Her new position. As though she were being hired for a post rather than bound in matrimony.
She ought to have bristled at the phrasing. She ought to have offered some sharp retort, some reminder that she was not a servant to be assigned duties at his convenience.
But the image of him kneeling on the cold ground, his hands pressed to Nicholas’s grave, his shoulders bowed beneath the weight of a grief he had no notion how to bear—it would not leave her.
It had cracked open something in her understanding, revealed a fault line in the bedrock of her assumptions, and she could not quite find her way back to solid ground.
“Very well,” she heard herself say. “I shall be ready.”
Thaddeus inclined his head, a gesture of acknowledgement that fell short of gratitude. He turned away, his boots crunching against the frost-stiffened grass, his figure cutting a solitary path through the dissipating mist.
Then he stopped.
Maribel’s heart stuttered in her chest.
He did not turn. His back remained rigid, his shoulders squared, his hands still clasped with white-knuckled precision. But his head bowed slightly, and when he spoke, the words fell into the morning air like stones dropped into still water.
“He was the best of us.”
Maribel drew a sharp breath.
“I ought to have told him that whilst he lived.” The roughness in his voice cut through her like a blade.
“I ought to have said it every day we served together, every letter I wrote, every moment I stood in his presence. Instead I said nothing, because I believed there would always be tomorrow, always another opportunity, always more time.” His hands tightened behind his back.
“And now there is no time left. Only a grave and a child and a debt I can never repay.”
He walked away without waiting for a response.
Maribel stood motionless, watching his figure retreat through the iron gate, listening to the sound of hoofbeats as he mounted his horse and rode into the thinning mist. Her pulse hammered against her ribs.
Her thoughts churned like storm-tossed water, refusing to settle into any pattern she could recognise.
The man she had agreed to marry—the cold, controlling Duke of Blackwood, who treated emotion as weakness and sentiment as liability—had just laid bare a grief so profound it had stripped him of every defence.
She did not know what to do with that knowledge.
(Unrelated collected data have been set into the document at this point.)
(** Called outside a render, [update] runs one pass and then, if a request
    was noted during the pass, calls itself. *)
Lemma update_idle_S (host : Host) (drec : JsVal -> JsVal -> M unit)
    (fuel : nat) (w : World) :
  isRendering w = false ->
  update host drec (S fuel) w =
  match run_callback drec (render host (store w)) (pass_start w) with
  | (Ret _, w2) =>
      if isUpdatePending w2
      then update host drec fuel (with_isUpdatePending false (end_render w2))
      else (Ret tt, end_render w2)
  | (Throw e, w2) => (Throw e, w2)
  | (OutOfFuel, w2) => (OutOfFuel, w2)
  end.
Proof.
  intros H. cbn [update]. unfold bind at 1. unfold emit at 1, modify at 1.
  unfold bind at 1. unfold read at 1. cbn [isRendering log_event]. rewrite H.
  unfold bind at 1. unfold emit at 1, modify at 1.
  unfold bind at 1. unfold modify at 1.
  unfold bind at 1. unfold bind at 1, read at 1. fold (pass_start w).
  cbn [store begin_render log_event with_isRendering pass_start].
  destruct (run_callback drec (render host (store w)) (pass_start w))
    as [[[] | e |] w2]; try reflexivity.
  unfold bind at 1, modify at 1. unfold bind at 1, read at 1.
  cbn [isUpdatePending end_render log_event with_isRendering].
  destruct (isUpdatePending w2); reflexivity.
Qed.

(** A callback that dispatches nothing only schedules its tasks. *)
Lemma run_callback_quiet (drec : JsVal -> JsVal -> M unit) (c : Callback)
    (w : World) :
  quiet c = true ->
  run_callback drec c w = (Ret tt, with_ticks (ticks w ++ scheduled c) w).
Proof.
  revert w. induction c as [| t d next IH | t next IH | e]; intros w Hq;
    try discriminate.
  - simpl. rewrite app_nil_r. now destruct w.
  - simpl in *. unfold bind, modify. rewrite IH by assumption. simpl.
    now rewrite <- app_assoc.
Qed.

(** With a render function that dispatches nothing, [update] changes
    neither the store, nor the outstanding API calls, nor [window]. *)
Lemma update_quiet_frame (host : Host) (drec : JsVal -> JsVal -> M unit)
    (fuel : nat) (w : World) :
  quiet (render host (store w)) = true ->
  store (snd (update host drec fuel w)) = store w /\
  inflight (snd (update host drec fuel w)) = inflight w /\
  window (snd (update host drec fuel w)) = window w.
Proof.
  revert w. induction fuel as [| fuel IH]; intros w Hq;
    (destruct (isRendering w) eqn:Hr;
     [rewrite update_rendering by assumption; now idtac |]).
  - rewrite update_idle_O by assumption. now idtac.
  - rewrite update_idle_S by assumption.
    rewrite (run_callback_quiet _ _ _ Hq).
    cbn [isUpdatePending with_ticks pass_start begin_render log_event
         with_isRendering].
    destruct (isUpdatePending w); [| now idtac].
    match goal with |- context [update host drec fuel ?x] =>
      specialize (IH x Hq) end.
    exact IH.
Qed.

(** With such a render function [update] returns, after at most two
    passes. *)
Lemma update_quiet_returns (host : Host) (drec : JsVal -> JsVal -> M unit)
    (fuel : nat) (w : World) :
  (forall st, quiet (render host st) = true) ->
  exists w', update host drec (S (S fuel)) w = (Ret tt, w') /\
    (update_calls w < update_calls w')%nat /\
    (isRendering w = false ->
     isRendering w' = false /\ (renders w < renders w')%nat) /\
    (isRendering w = true -> isUpdatePending w' = true).
Proof.
  intros Hq. destruct (isRendering w) eqn:Hr.
  - rewrite update_rendering by assumption. eexists; split; [reflexivity |].
    split; [| split; [discriminate | reflexivity]].
    change (update_calls (with_isUpdatePending true (log_event EvUpdateCall w)))
      with (S (update_calls w)). lia.
  - rewrite update_idle_S by assumption.
    rewrite (run_callback_quiet _ _ _ (Hq _)).
    cbn [isUpdatePending with_ticks pass_start begin_render log_event
         with_isRendering].
    destruct (isUpdatePending w).
    + rewrite update_idle_S by reflexivity.
      rewrite (run_callback_quiet _ _ _ (Hq _)).
      cbn [isUpdatePending with_ticks pass_start begin_render log_event
           with_isRendering with_isUpdatePending end_render].
      eexists; split; [reflexivity |].
      unfold update_calls, renders, count_events; simpl.
      split; [lia | split; [intros _; split; [reflexivity | lia] | discriminate]].
    + eexists; split; [reflexivity |].
      unfold update_calls, renders, count_events; simpl.
      split; [lia | split; [intros _; split; [reflexivity | lia] | discriminate]].
Qed.

(** ** The render scheduler *)

Lemma sched_refl (w : World) : sched_step w w.
Proof.
  repeat split; auto. rewrite Nat.ltb_irrefl. now rewrite orb_false_r.
Qed.

Lemma sched_trans (w1 w2 w3 : World) :
  sched_step w1 w2 -> sched_step w2 w3 -> sched_step w1 w3.
Proof.
  intros (Ha & Hb & Hc) (Ha' & Hb' & Hc'). split; [auto | split; [lia |]].
  intros H1. destruct (Hc H1) as (H2 & Hr & Hp).
  destruct (Hc' H2) as (H3 & Hr' & Hp').
  repeat split; [assumption | congruence |].
  rewrite Hp', Hp.
  destruct (isUpdatePending w1); simpl; [reflexivity |].
  destruct (Nat.ltb_spec (update_calls w1) (update_calls w2));
  destruct (Nat.ltb_spec (update_calls w2) (update_calls w3));
  destruct (Nat.ltb_spec (update_calls w1) (update_calls w3));
    simpl; try reflexivity; lia.
Qed.

Lemma sched_same (w w' : World) :
  effects w' = effects w -> isRendering w' = isRendering w ->
  isUpdatePending w' = isUpdatePending w -> sched_step w w'.
Proof.
  intros He Hr Hp.
  unfold sched_step, well_nested, update_calls, renders, count_events.
  rewrite He, Hr, Hp. repeat split; auto.
  rewrite Nat.ltb_irrefl. now rewrite orb_false_r.
Qed.

Lemma render_state_plain (e : Event) (trace : list Event) :
  plain e = true -> render_state (e :: trace) = render_state trace.
Proof.
  intros H. simpl. destruct (render_state trace); [| reflexivity].
  destruct e; try reflexivity; discriminate.
Qed.

Lemma sched_plain (e : Event) (w : World) :
  plain e = true -> sched_step w (log_event e w).
Proof.
  intros H. unfold sched_step, well_nested, update_calls, renders, count_events.
  cbn [effects isRendering isUpdatePending log_event].
  rewrite (render_state_plain e _ H).
  assert (is_update_call e = false) as Hu
    by (destruct e; try reflexivity; discriminate).
  assert (is_render_begin e = false) as Hb
    by (destruct e; try reflexivity; discriminate).
  cbn [List.filter]. rewrite Hu, Hb.
  repeat split; auto. rewrite Nat.ltb_irrefl. now rewrite orb_false_r.
Qed.

Lemma sched_save (v : string) (w : World) : sched_step w (save_pending v w).
Proof.
  unfold sched_step, well_nested, update_calls, renders, count_events. simpl.
  destruct (render_state (effects w)); repeat split; auto;
  rewrite Nat.ltb_irrefl; now rewrite orb_false_r.
Qed.

Lemma sched_clear (w : World) : sched_step w (clear_pending w).
Proof.
  unfold sched_step, well_nested, update_calls, renders, count_events. simpl.
  destruct (render_state (effects w)); repeat split; auto;
  rewrite Nat.ltb_irrefl; now rewrite orb_false_r.
Qed.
She was not certain she wished to know.
The mist had nearly lifted now, pale sunlight spilling across the churchyard in golden shafts that illuminated the weathered headstones and the frost-touched grass and the iron fence that marked the boundary of consecrated ground.
Maribel turned to begin her walk back toward the waiting carriage, her mind still reeling, her heart still pounding—
And stopped.
Along the base of the iron fence, growing wild and untended between the rusted bars, a tangle of wildflowers caught the morning light. Purple clover and white yarrow and those delicate cream-coloured blooms she did not recognise.
The same flowers Thaddeus had laid upon Nicholas’s grave.
The same flowers she had seen growing in the overgrown garden at Blackwood—the garden Mrs. Allen had said belonged to the late Duchess, the garden that had been left to ruin since her death.
Maribel stared at them, her breath misting in the cold air, her thoughts spinning into territory she was not prepared to explore.
He had gathered them himself. From his mother’s abandoned garden. He had carried them across the miles to lay them on his brother’s grave, and the tenderness of that gesture—the private, unwitnessed devotion of it—unsettled everything she thought she knew.
Who was Thaddeus Blackwood, truly?
Not the cold autocrat she had dismissed. Not the unfeeling guardian she had condemned. Something else. Something far more complicated, far more wounded, far more dangerously human than she had permitted herself to believe.
In two days, she would bind herself to him for life.
And standing there in the brightening churchyard, the wildflowers swaying gently in the morning breeze, Maribel realized with dawning unease that she no longer had any notion what that life might hold.